A travers la merveilleuse harmonie qui l’entourait, il revint, lentement, dans une songerie mélancolique. Au moment de rentrer, pourtant, s’étant arrêté sur les marches du perron, la beauté de la nuit lumineuse reprit sa jeune âme ; de nouveau, il admirait et se laissait caresser par la clarté lunaire, et il s’attardait sur la balustrade de pierre, tandis que, derrière lui, toutes les fenêtres s’étaient éteintes.


Marcelin s’est couché ; et, avant de s’endormir, il rêve, en une sorte de demi-sommeil.

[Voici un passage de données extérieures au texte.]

Definition spec_perform (o : sop) (sp : spec) : answer * spec :=
  let t := sp_live sp in
  let live t' := {| sp_issued := sp_issued sp; sp_live := t' |} in
  match o with
  | OIssue now a tok label =>
      let id := session_id (sp_issued sp + 1) in
      let se := {| se_ID := id; se_AccountID := a; se_CreatedAt := now; se_Label := label |} in
      (AIssued id, {| sp_issued := sp_issued sp + 1; sp_live := <[id := (se, hashSession tok)]> t |})
  | OResolve now tok =>
      match row_of (hashSession tok) t with
      | Some (id, se) => if expired now se then (AResolved (Err ErrSessionInvalid), live (delete id t))
                         else (AResolved (Ok (se_AccountID se)), sp)
      | None => (AResolved (Err ErrSessionInvalid), sp)
      end
  | ORevoke a id =>
      match t !! id with
      | Some (se, _) => if bool_decide (se_AccountID se = a) then (ARevoked (Ok tt), live (delete id t))
                        else (ARevoked (Err ErrNotFound), sp)
      | None => (ARevoked (Err ErrNotFound), sp)
      end
  | ORevokeAll a => (ADone, live (filter (λ kv, se_AccountID kv.2.1 ≠ a) t))
  | OList a => (AListed (sort_slice later (filter (λ r, se_AccountID r = a) (map_range "ListByAccount" (fst <$> t)).*2)), sp)
  end.

(** ** The simulation *)

(** A field of the row that has a hash, as the maps by hash keep it. *)
Definition by_hash {A} (f : Session → A) (m : gmap string A) (t : gmap string (Session * string)) : Prop :=
  ∀ h x, m !! h = Some x ↔ ∃ id se, t !! id = Some (se, h) ∧ f se = x.

Record sim (s : SessionStore) (sp : spec) : Prop := {
  sim_records : ss_records s = fst <$> sp_live sp;
  sim_hashes : ss_hashByID s = snd <$> sp_live sp;
  sim_accounts : by_hash se_AccountID (ss_byHash s) (sp_live sp);
  sim_created : by_hash se_CreatedAt (ss_createdH s) (sp_live sp);
  sim_next : ss_nextID s = sp_issued sp;
  sim_unique id id' se se' h : sp_live sp !! id = Some (se, h) → sp_live sp !! id' = Some (se', h) → id = id';
  sim_ids id row : sp_live sp !! id = Some row → ∃ n, 0 < n ≤ sp_issued sp ∧ id = session_id n;
}.

Lemma session_id_inj n m : is_int64 n → is_int64 m → session_id n = session_id m → n = m.
Proof.
  intros Hn Hm. unfold session_id. intros Heq%str_app_inj_l.
  apply (f_equal Json.parse_int64) in Heq. rewrite !Json.parse_int64_fmt_int in Heq by done. by injection Heq.
Qed.

Lemma row_of_spec h t :
  (∀ id id' se se', t !! id = Some (se, h) → t !! id' = Some (se', h) → id = id') →
  ∀ id se, row_of h t = Some (id, se) ↔ t !! id = Some (se, h).
Proof.
  intros Hu id se. unfold row_of. destruct (list_find _ _) as [[i [id' [se' h']]]|] eqn:E; simpl.
  - apply list_find_Some in E as (Hi & Hh & _). simpl in Hh. subst h'.
    apply list_elem_of_lookup_2, elem_of_map_to_list in Hi. split; [by intros [= -> ->]|].
    intros Hid. assert (id' = id) as -> by eauto. congruence.
  - split; [done|]. intros Hid. apply list_find_None in E. rewrite Forall_forall in E.
    exfalso. apply (E (id, (se, h))); [by apply elem_of_map_to_list|done].
Qed.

Il contemple la demoiselle du pastel.

Elle lui apparaît, infiniment douce et bienveillante ; il lui semble qu’elle lui sourit, de très loin ; et il se dit :

— Voilà celle qui a vécu pour moi.

Il pense que, si elle était là, elle l’entendrait, le consolerait, le secourrait.

— Avec moi elle viendrait dans ces bois, le long de ces ravins, dans ces plaines ; nous écouterions ensemble les oiseaux ; elle m’instruirait à les comprendre ; ils ne se moqueraient plus ; nous serions deux à regarder les nuages, à nous asseoir sur les talus solitaires.